WHAT THE EXERCISE ASKS => Scan the records for "None". Show the matching lines.

---

Lemma runNextTask_cons now w i rest task :
  queuedTaskList w = i :: rest → taskList w !! i = Some task →
  runNextTask now w = (Normal tt, dispatched i task now (set_queuedTaskList rest w)).
Proof.
  intros H Hi. unfold runNextTask, bind, gets, modify. rewrite H.
  by rewrite (runTask_eq i task now (set_queuedTaskList rest w)).
Qed.

Lemma completeTask_idle response now w :
  runningTask w = None → completeTask response now w = (Normal tt, w).
Proof. intros H. unfold completeTask, bind, gets. by rewrite H. Qed.

Lemma completeTask_eq r p task response now w :
  runningTask w = Some r → taskList w !! r = Some task →
  Task.resolve task = Some p → Task.reject task = Some p →
  completeTask response now w =
  runNextTask now (set_runningTask None (finished r p task (outcome response task now) w)).
Proof.
  intros Hr Hi Hres Hrej. unfold completeTask, bind at 1, gets. rewrite Hr.
  unfold bind at 1. rewrite (complete_eq r p task) by done.
  unfold bind, modify. by destruct (runNextTask _ _) as [[]].
Qed.

Lemma Inv_init h : Inv (init h).
Proof.
  split; cbn; try done.
  - constructor.
  - intros q Hq. by apply elem_of_nil in Hq.
  - intros m Hm. by apply elem_of_nil in Hm.
  - intros m Hm. by apply elem_of_nil in Hm.
Qed.

Lemma nextId_inv w : Inv w → nextId w = Z.of_nat (S (length (taskList w))).
Proof.
  intros HI. unfold nextId.
  destruct (taskList w) as [|t0 l] eqn:Hl using rev_ind; [done|].
  clear IHl. rewrite last_snoc.
  assert (Ht : taskList w !! length l = Some t0) by (rewrite Hl; apply lookup_push).
  rewrite (ti_id _ _ _ (inv_tasks _ HI _ _ Ht)), length_app. cbn. lia.
Qed.

Lemma insert_push {A} (l : list A) (x y : A) : <[length l := y]> (l ++ [x]) = l ++ [y].
Proof.
  replace (length l) with (length l + 0) by lia. by rewrite insert_app_r.
Qed.

Lemma lookup_push_Some {A} (l : list A) (x y : A) (i : nat) :
  (l ++ [x]) !! i = Some y ↔ l !! i = Some y ∨ (i = length l ∧ y = x).
Proof.
  rewrite lookup_app_Some. split.
  - intros [H|[H1 H2]]; [by left|]. right.
    destruct (i - length l) as [|k] eqn:Hk; cbn in H2; [|by destruct k].
    injection H2 as ->. split; [lia|done].
  - intros [H|[-> ->]]; [by left|]. right. split; [done|]. by rewrite Nat.sub_diag.
Qed.

Lemma pendingAt_push ps i pr : pendingAt ps i → pendingAt (ps ++ [pr]) i.
Proof. intros [rs H]. exists rs. by apply lookup_app_l_Some. Qed.

Lemma settledAt_push ps i pr : settledAt ps i → settledAt (ps ++ [pr]) i.
Proof. intros (pr' & H & Hne). exists pr'. split; [|done]. by apply lookup_app_l_Some. Qed.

---

TASK SOLUTION =>
  runningTask w = None → completeTask response now w = (Normal tt, w).
  runNextTask now (set_runningTask None (finished r p task (outcome response task now) w)).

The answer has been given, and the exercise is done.